Borissov did not comment on the contents of the recording, in which he allegedly discussed – with former Sofia City Prosecutor Nikolai Kokinov and former agriculture minister Miroslav Naidenov – the findings of the prosecutor office’s investigation into the alleged illegal eavesdropping during Borissov’s term as prime minister.
That investigation found “prerequisites” for eavesdropping but did not establish actual eavesdropping, but four Interior Ministry officials were indicted as a result of the probe – three for dereliction of duty, one for allegedly obstructing the investigation.
It was the findings of this initial investigation that Kokinov allegedly discussed before an official announcement of the investigation’s results, as well as the three allegedly seeking to influence an investigation into corruption by Naidenov while in office as agriculture minister.
Recordings from this conversation were leaked to the media on April 26, a day after Naidenov was suspended from Borissov’s GERB party for saying on live television that then-interior minister Tsvetan Tsvetanov had been behind illegal eavesdropping on all members of the cabinet including Borissov.
Tsvetanov, currently GERB’s election campaign chief, denies all wrongdoing and has labelled the eavesdropping controversy as a campaign to discredit GERB. He has said that he was prepared to give up his immunity from prosecution, but only after the May 12 parliamentary elections.
Kokinov, who resigned his position in the wake of the wiretaps leak, has reportedly already been questioned by prosecutors, with local media reports claiming that he has confirmed the authenticity of the recording. Naidenov, who has been granted close personal protection on the orders of prosecutors who questioned him after he made his comments on live television, is expected to be questioned in the coming days.
Borissov’s biggest rival, Bulgarian Socialist Party leader Sergei Stanishev, said during a campaign stop in Pazardjik that he was not interested in Borissov’s explanations to prosecutors because Bulgarian people were more interested in issues other than eavesdropping.

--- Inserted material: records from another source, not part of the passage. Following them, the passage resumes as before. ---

Lemma locked_get_prop v k : preserves search_locked (get_prop v k).
Proof. unfold get_prop. repeat locked_step. Qed.

Lemma locked_capitalize v : preserves search_locked (capitalize v).
Proof. unfold capitalize. repeat locked_step. Qed.

Lemma locked_call_toUpperCase v : preserves search_locked (call_toUpperCase v).
Proof. unfold call_toUpperCase. repeat locked_step. Qed.

Ltac locked :=
  repeat first
    [ apply locked_get_prop | apply locked_capitalize
    | apply locked_call_toUpperCase | locked_step ].

Lemma locked_showStatus t m : preserves search_locked (showStatus t m).
Proof. unfold showStatus. locked. Qed.

Lemma locked_setCardSearching app : preserves search_locked (setCardSearching app).
Proof. unfold setCardSearching. locked. Qed.

Lemma locked_updateCard app result : preserves search_locked (updateCard app result).
Proof.
  unfold updateCard. locked.
Qed.

Lemma locked_handleUpdate_current_app data :
  preserves search_locked (handleUpdate_current_app data).
Proof.
  unfold handleUpdate_current_app. locked.
Qed.

Lemma locked_handleUpdate_app_complete data :
  preserves search_locked (handleUpdate_app_complete data).
Proof.
  unfold handleUpdate_app_complete. locked.
Qed.

Lemma strict_eq_str_true v lit : strict_eq_str v lit = true → v = JStr lit.
Proof.
  destruct v; simpl; try done. by intros ->%String.eqb_eq.
Qed.

(** [handleUpdate] keeps the search button disabled unless the update has
    status ['completed']. *)
Lemma locked_handleUpdate data :
  (∀ fields, data = JObj fields → assoc "status" fields ≠ JStr "completed") →
  preserves search_locked (handleUpdate data).
Proof.
  intros Hstatus. unfold handleUpdate.
  apply preserves_bind; [apply locked_handleUpdate_current_app|intros _].
  apply preserves_bind; [apply locked_handleUpdate_app_complete|intros _].
  unfold handleUpdate_status.
  destruct data as [| | | | | |fields]; cbn [get_prop]; [locked..|].
  apply preserves_bind_ret.
  destruct (strict_eq_str (assoc "status" fields) "completed") eqn:E;
    [|apply preserves_ret].
  apply strict_eq_str_true in E. by destruct (Hstatus fields eq_refl).
Qed.

Lemma locked_showOrderModal app : preserves search_locked (showOrderModal app).
Proof. unfold showOrderModal. locked. Qed.

Lemma locked_placeOrder : preserves search_locked placeOrder.
Proof. unfold placeOrder, hideOrderModal, fetch. locked. Qed.

Lemma locked_placeOrder_resume o : preserves search_locked (placeOrder_resume o).
Proof.
  unfold placeOrder_resume, response_json, set_onmessage, setTimeout. locked.
Qed.

Lemma locked_onmessage_order orderWs event_data :
  preserves search_locked (onmessage_order orderWs event_data).
Proof.
  unfold onmessage_order, JSON_parse, setTimeout, ws_close. locked.
Qed.

Lemma locked_startSearch : preserves search_locked startSearch.
Proof.
  unfold startSearch, setSearchLoading, fetch. locked.
Qed.

Lemma locked_startSearch_resume fields :
  has_hash (ToString (assoc "task_id" fields)) = false →
  preserves search_locked (startSearch_resume (Resolved (Some (JObj fields)))).
Proof.
  intros Hurl st H. unfold startSearch_resume, connectWebSocket. js_run.
  rewrite Hurl. by js_run.
Qed.

(** Once disabled, the search button is enabled again only by
    [handleSearchComplete], on an update with status ['completed'] received on
    a search socket, or by the [catch] branch of [startSearch], on a
    [/search] request that fails, or whose response is not a JSON object, or
    is one with a task identifier that no socket can be opened for. *)
Lemma searchBtn_enabled_only_by_complete_or_catch (e : Event) (st : State) :
  search_locked st →
  ¬ search_locked (dispatch e st) →
  (∃ socket s fields,
      e = MessageArrives socket (Some (JObj fields)) ∧
      sockets (window st) !! socket = Some s ∧
      ws_onmessage s = Some SearchListener ∧
      assoc "status" fields = JStr "completed") ∨
  (∃ request f o,
      e = FetchSettles request o ∧
      fetches (window st) !! request = Some f ∧
      fetch_resumes f = InStartSearch ∧
      ∀ fields, o = Resolved (Some (JObj fields)) →
        has_hash (ToString (assoc "task_id" fields)) = true).
Proof.
  intros Hlocked Hopen.
  destruct e as [text| | |card| | | |request o|socket event_data|timer];
    cbn [dispatch] in Hopen.
  - done.
  - unfold search_locked in Hlocked. rewrite Hlocked in Hopen. done.
  - destruct Hopen. by apply locked_startSearch.
  - destruct (priceCards (document st) !! card); [|done].
    destruct Hopen. by apply locked_showOrderModal.
  - destruct Hopen. revert Hlocked. generalize st.
    change (preserves search_locked onclick_buyBest).
    unfold onclick_buyBest. locked.
  - destruct Hopen. revert Hlocked. generalize st.
    change (preserves search_locked hideOrderModal).
    unfold hideOrderModal. locked.
  - destruct Hopen. by apply locked_placeOrder.
  - destruct (fetches (window st) !! request) as [f|] eqn:Hf; [|done].
    destruct (fetch_settled f); [done|].
    destruct (fetch_resumes f) eqn:Hk; cbn [resume] in Hopen.
    + right. exists request, f, o. split_and!; [done..|].
      intros fields ->.
      destruct (has_hash (ToString (assoc "task_id" fields))) eqn:Hurl; [done|].
      destruct Hopen. by apply locked_startSearch_resume.
    + destruct Hopen. by apply locked_placeOrder_resume.
  - destruct (sockets (window st) !! socket) as [s|] eqn:Hs; [|done].
    destruct (ws_closed s); [done|].
    destruct (ws_onmessage s) as [[]|] eqn:Hl; [| |done].
    + destruct event_data as [data|]; [|done].
      unfold onmessage_order, onmessage_search, JSON_parse in Hopen.
      destruct data as [| | | | | |fields];
        try (destruct Hopen; apply locked_handleUpdate; [by intros ?|done]).
      destruct (strict_eq_str (assoc "status" fields) "completed") eqn:E.
      * left. exists socket, s, fields. split_and!; try done.
        by apply strict_eq_str_true.
      * destruct Hopen. apply locked_handleUpdate; [|done].
        intros ? [= <-] Heq. by rewrite Heq in E.
    + destruct Hopen. by apply locked_onmessage_order.
  - destruct (timers (window st) !! timer) as [t|]; [|done].
    destruct (timer_fired t); [done|].
    destruct Hopen. destruct (timer_callback t). cbn [run_callback].
    by apply locked_on_element.
Qed.


(** C7, on the code: the search button is disabled while a search is in
    flight and a click on it does nothing, but the Enter key in the product
    input calls [startSearch] all the same, and a second [/search] request is
    in flight with the first. *)
Theorem C7_enter_starts_a_second_search :
  let st := run [TypeProduct "milk"; ClickSearch; KeypressEnter] fresh in
  disabled (element (document st) searchBtn) = true ∧
  dispatch ClickSearch st = st ∧
  length (searches_in_flight st) = 2%nat.
Proof. vm_compute. done. Qed.

(** ** Winner selection *)

Import Orchestrator.

Lemma settle_all_snoc (completions : list (string * ProbeResult)) sf r :
  settle_all (completions ++ [(sf, r)]) = <[sf := r]> (settle_all completions).
Proof. unfold settle_all. by rewrite foldl_snoc. Qed.

(** With one probe per storefront, the task holds exactly the results that
    settled. *)
Lemma settle_all_lookup (completions : list (string * ProbeResult)) sf r :
  NoDup (completions.*1) →
  settle_all completions !! sf = Some r ↔ (sf, r) ∈ completions.
Proof.
  induction completions as [|[sf' r'] completions IH] using rev_ind; intros Hnd.
  - unfold settle_all. simpl. rewrite lookup_empty, elem_of_nil.
    split; [done|tauto].
  - rewrite fmap_app in Hnd. apply NoDup_app in Hnd as (Hnd & Hnot & _).
    rewrite settle_all_snoc, elem_of_app, list_elem_of_singleton.
    destruct (decide (sf' = sf)) as [->|Hne].
    + rewrite lookup_insert_eq. split.
      * intros [= ->]. by right.
      * intros [Hin|[= ->]]; [|done].
        exfalso. apply (Hnot sf); [|apply list_elem_of_here].
        apply list_elem_of_fmap. by exists (sf, r).
    + rewrite lookup_insert_ne by done. rewrite IH by done.
      split; [by left|]. intros [?|[= ? ?]]; [done|congruence].
Qed.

Despite his professed lack of interest, however, Stanishev said that Borissov should answer questions about his alleged obstruction of justice and “why can a former prime minister call the city prosecutor to discuss how to stop an investigation against his former minister,” as quoted by Focus news agency.
Movement for Rights and Freedoms leader Lyutvi Mestan said Borissov was making “a sad attempt to substitute the issue of the contents of the [eavesdropped] conversation with the issue of him being eavesdropped on illegally.”